Nov 5, 2013

Spare a thought for a million cashew workers. They live in penury, work in appalling conditions, while the supermarkets rake in millions.


No, they are not in a metal pelting unit. Believe me, these women are processing cashews -- Guardian photo

Diwali -- the festival of lights has just passed by. I am sure hundreds of thousands of people must have distributed or received cashew nuts (and other dry fruits) as part of the gift exchange culture that prevails and predominates the festivities. More so, at a time when adulteration is becoming rampant in the production of sweets, the focus has not shifted to dry fruits. There is nothing wrong in this. My preference too is for dry fruits.

I am sure business worth several millions of rupees, just from the sale of cashews, must have transacted during this Diwali season. But how many of us even know the plight of roughly 10 lakh (1 million) cashew workers and another 200,000 cashew growers in the country? Roughly 60% of the global cashew processing takes place in India, and that according to what I have learnt is value addition. Every time I am listening to speakers at a seminar/conference I hear the world value addition. Unless Indians try to add value to the raw material they produce, the economics will not change for the better, we are repeatedly told. Isn't cashew processing also a part of the value addition chain that is tossed on to us every now and then?

The Guardian report Cashew nut workers suffer 'appalling' conditions as global slump dents profits (Nov 2, 2013. Link here: http://bit.ly/1e2cJLp) came as a shocker. I had thought that since India imports bulk of the cashews for processing (about 60% of the global output) it must be a good business for the people engaged in processing. But the report tells me, how wrong I was. Of course, I had known about the plight of people who suffered from the indiscriminate sprays of the deadly Endosulfan chemicals. My colleagues at the voluntary organisation Thanal had been on the forefront along with the villagers of Kasaragod that spearheaded the movement against Endosulfan. But somehow had remained oblivious to the crisis the cashew workers were faced with year after year, some for over 30 years now.

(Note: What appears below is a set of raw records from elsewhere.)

Definition send {L} (q : request) : prog L response :=
  Http q (λ o, match o with
               | Failed e => Raise (Exc e)
               | Returned r => Ret r
               end).

(** [response.json()].  A body that is not JSON raises [JSONDecodeError];
    its message is kept to the first words of Python's, which goes on
    with the place in the body where decoding stopped. *)
Definition response_json {L} (r : response) : prog L json :=
  match resp_json r with
  | Some j => Ret j
  | None => raise JSONDecodeError "Expecting value"
  end.

(** [x.get(key, default)] where [x] came out of [response.json()]: only a
    dict has the method. *)
Definition py_get {L} (x : json) (key : string) (default : json) : prog L json :=
  match x with
  | JObj d => Ret (dict_get d key default)
  | _ => raise AttributeError ("'" +:+ type_name x +:+ "' object has no attribute 'get'")
  end.

(** [x[key]] with a string key.  The text of a [KeyError] is the key as
    Python writes it, between quotes; the text for a string is that of
    Python 3.11 and later. *)
Definition py_item {L} (x : json) (key : string) : prog L json :=
  match x with
  | JObj d => match dict_lookup d key with
              | Some v => Ret v
              | None => raise KeyError ("'" +:+ key +:+ "'")
              end
  | JArr _ => raise TypeError "list indices must be integers or slices, not str"
  | JStr _ => raise TypeError "string indices must be integers, not 'str'"
  | _ => raise TypeError ("'" +:+ type_name x +:+ "' object is not subscriptable")
  end.

(** [len(x)]. *)
Definition len {L} (x : json) : prog L Z :=
  match py_len x with
  | Some n => Ret n
  | None => raise TypeError ("object of type '" +:+ type_name x +:+ "' has no len()")
  end.

(** [x[0]]. *)
Definition py_index0 {L} (x : json) : prog L json :=
  match x with
  | JArr (v :: _) => Ret v
  | JArr [] => raise IndexError "list index out of range"
  | JStr (String c s) => Ret (JStr (String c (rest_of_char s)))
  | JStr EmptyString => raise IndexError "string index out of range"
  | JObj _ => raise KeyError "0"
  | _ => raise TypeError ("'" +:+ type_name x +:+ "' object is not subscriptable")
  end.

(** The characters of a text, one string each. *)
Fixpoint chars (s : string) : list json :=
  match s with
  | EmptyString => []
  | String c s' =>
      if continues c then chars s' else JStr (String c (rest_of_char s')) :: chars s'
  end.

(** The items that [for x in v] visits. *)
Definition py_iter {L} (x : json) : prog L (list json) :=
  match x with
  | JArr l => Ret l
  | JObj d => Ret (JStr <$> dict_keys d)
  | JStr s => Ret (chars s)
  | _ => raise TypeError ("'" +:+ type_name x +:+ "' object is not iterable")
  end.

(** [x[:n]]: the first [n] characters of a string or items of a list.
    [None], a number and a boolean cannot be subscripted; a dict cannot
    be indexed by a slice (a [TypeError] up to Python 3.11, a [KeyError]
    from 3.12 on: the model takes the former). *)
Definition py_slice_to {L} (n : nat) (x : json) : prog L json :=
  match x with
  | JStr s => Ret (JStr (take_chars n s))
  | JArr l => Ret (JArr (take n l))
  | JObj _ => raise TypeError "unhashable type: 'slice'"
  | _ => raise TypeError ("'" +:+ type_name x +:+ "' object is not subscriptable")
  end.

(** ** verify_schema.py *)

Module VerifySchema.

Definition base_url : string := "https://pzrdkijtktgdwayjzbfu.supabase.co/rest/v1".

Definition tables_to_check : list string :=
  ["properties"; "property_photos"; "calendar_events"; "blog_posts"; "site_settings"].

(** [requests.get(url, headers=headers, timeout=10)] with the service
    key. *)
Definition get_request (url : string) : request :=
  Request GET url SERVICE_ROLE_KEY [] None (Some 10).

(** The existence request of the loop. *)
Definition existence_request (table : string) : request :=
  get_request (base_url +:+ "/" +:+ table +:+ "?limit=1").

(** The body of the [for table in tables_to_check] loop.  The frame is
    the local [all_tables_exist]. *)
Definition check_table (table : string) : prog bool unit :=
  try_except
    (response ← send (existence_request table);
     if Z.eqb (status_code response) 200 then
       print [Lit "✅ Table '"; Lit table; Lit "' exists and is accessible"];;
       data ← response_json response;
       if truthy data then
         n ← len data;
         print [Lit "   └── Contains "; Num n; Lit " record(s)"]
       else
         print [Lit "   └── Table is empty (expected for fresh installation)"]
     else
       print [Lit "❌ Table '"; Lit table; Lit "' - Error: "; Num (status_code response)];;
       try_bare
         (error_detail ← response_json response;
          m ← py_get error_detail "message" (JStr "Unknown error");
          print [Lit "   └── Details: "; Val m])
         (print [Lit "   └── HTTP Error: "; Lit (resp_text response)]);;
       store false)
    is_request_exception
    (λ e,
       print [Lit "❌ Table '"; Lit table; Lit "' - Connection error: "; Lit (exn_msg e)];;
       store false).

Definition check_tables : prog bool unit := for_each tables_to_check check_table.

Definition print_property (prop : json) : prog bool unit :=
  name ← py_get prop "name" (JStr "Unnamed");
  slug ← py_get prop "slug" (JStr "no-slug");
  print [Lit "   - "; Val name; Lit " ("; Val slug; Lit ")"].

Definition check_sample_data : prog bool unit :=
  print [Lit (nl +:+ "Checking sample data...")];;
  try_bare
    (properties_response ← send (get_request (base_url +:+ "/properties"));
     if Z.eqb (status_code properties_response) 200 then
       properties_data ← response_json properties_response;
       if truthy properties_data then
         n ← len properties_data;
         print [Lit "✅ Sample properties loaded: "; Num n; Lit " properties"];;
         props ← py_iter properties_data;
         for_each props print_property
       else
         print [Lit "ℹ️  No sample properties found (this is normal if you removed sample data)"]
     else Ret tt)
    (print [Lit "⚠️  Could not check sample data"]).

Definition check_site_settings : prog bool unit :=
  print [Lit (nl +:+ "Checking site settings...")];;
  try_bare
    (settings_response ← send (get_request (base_url +:+ "/site_settings"));
     if Z.eqb (status_code settings_response) 200 then
       settings_data ← response_json settings_response;
       if truthy settings_data then
         setting ← py_index0 settings_data;
         site_name ← py_get setting "site_name" (JStr "Unknown");
         print [Lit "✅ Site settings configured: "; Val site_name];;
         tagline ← py_get setting "tagline" (JStr "Not set");
         print [Lit "   - Tagline: "; Val tagline];;
         email ← py_get setting "email" (JStr "Not set");
         print [Lit "   - Email: "; Val email]
       else
         print [Lit "⚠️  No site settings found"]
     else Ret tt)
    (print [Lit "⚠️  Could not check site settings"]).

Definition verify_tables : prog bool bool :=
  print [Lit "Verifying Cozy Condo schema execution..."];;
  print [Lit (repeat_str "=" 50)];;
  store true;;
  check_tables;;
  print [Lit (nl +:+ repeat_str "=" 50)];;
  all_tables_exist ← load;
  if all_tables_exist : bool then
    print [Lit "🎉 Schema verification completed successfully!"];;
    print [Lit "All tables are created and accessible."];;
    check_sample_data;;
    check_site_settings;;
    Ret true
  else
    print [Lit "❌ Schema verification failed!"];;
    print [Lit "Some tables are missing or inaccessible."];;
    print [Lit (nl +:+ "To resolve this, please execute the schema manually:")];;
    print [Lit "1. Go to: https://supabase.com/dashboard/project/pzrdkijtktgdwayjzbfu"];;
    print [Lit "2. Navigate to SQL Editor"];;
    print [Lit "3. Copy and paste the contents of /mnt/m/AI/cozy-condo/supabase/schema.sql"];;
    print [Lit "4. Click 'Run' to execute"];;
    Ret false.

(** The [__main__] block. *)
Definition main : prog unit unit :=
  success ← call verify_tables true;
  sys_exit (if success : bool then 0 else 1).

(** How the loop body fares on a reply.  [handled]: no exception leaves
    the body, either because none is raised or because the one raised is
    a [RequestException].  [clean]: the reply is a 200 and nothing is
    raised at all, so that [all_tables_exist] is left as it was. *)
Definition handled (o : outcome) : bool :=
  match o with
  | Failed x => is_request_exception (exn_cls x)
  | Returned r =>
      if Z.eqb (status_code r) 200 then
        match resp_json r with
        | Some j => if truthy j then sized j else true
        | None => true
        end
      else true
  end.

Definition clean (o : outcome) : bool :=
  match o with
  | Failed x => false
  | Returned r =>
      Z.eqb (status_code r) 200 &&
        match resp_json r with
        | Some j => if truthy j then sized j else true
        | None => false
        end
  end.

(** The three outcomes of a request that the loop is written for: rows
    come back with a 200, another status comes back, or the call raises
    a network error. *)
Definition succeeds (o : outcome) : bool :=
  match o with
  | Returned r =>
      Z.eqb (status_code r) 200 &&
        match resp_json r with Some (JArr _) => true | _ => false end
  | Failed _ => false
  end.

Definition non_200 (o : outcome) : bool :=
  match o with
  | Returned r => negb (Z.eqb (status_code r) 200)
  | Failed _ => false
  end.

Definition network_error (o : outcome) : bool :=
  match o with
  | Failed x => is_request_exception (exn_cls x)
  | Returned _ => false
  end.

(** Existence requests among [qs] that go to [table]'s endpoint. *)
Definition is_existence_get (table : string) (q : request) : bool :=
  match req_method q with
  | GET => String.eqb (req_url q) (base_url +:+ "/" +:+ table +:+ "?limit=1")
  | _ => false
  end.

Definition existence_gets (table : string) (qs : list request) : nat :=
  length (filter (λ q, is_existence_get table q = true) qs).

End VerifySchema.

(** ** execute_schema_api.py *)

Definition read_file {L} (path : string) : prog L string :=
  ReadFile path (λ o, match o with
                      | FileContent s => Ret s
                      | FileFailed e => Raise (Exc e)
                      end).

I must admit I have been to Kollam (in Kerala) a number of times to visit Mata Amrita but never used the opportunity to visit cashew growers and workers nearby. The next time I am there, you will get a first hand field report.

Spare a thought at the plight of the cashew works, and of course the cashew growers. The Guardian picture above is more than a thousand words.

1 comment:

Anonymous said...

Yes . we have visited the factories many times in Kollam and Trivandrum districts to look at the pesticide exposure of workers( majority women) . So many academic studies have been done about the condition of the workers. But the situation is still very bad. I would say that they are one of the poorest working class in Kerala.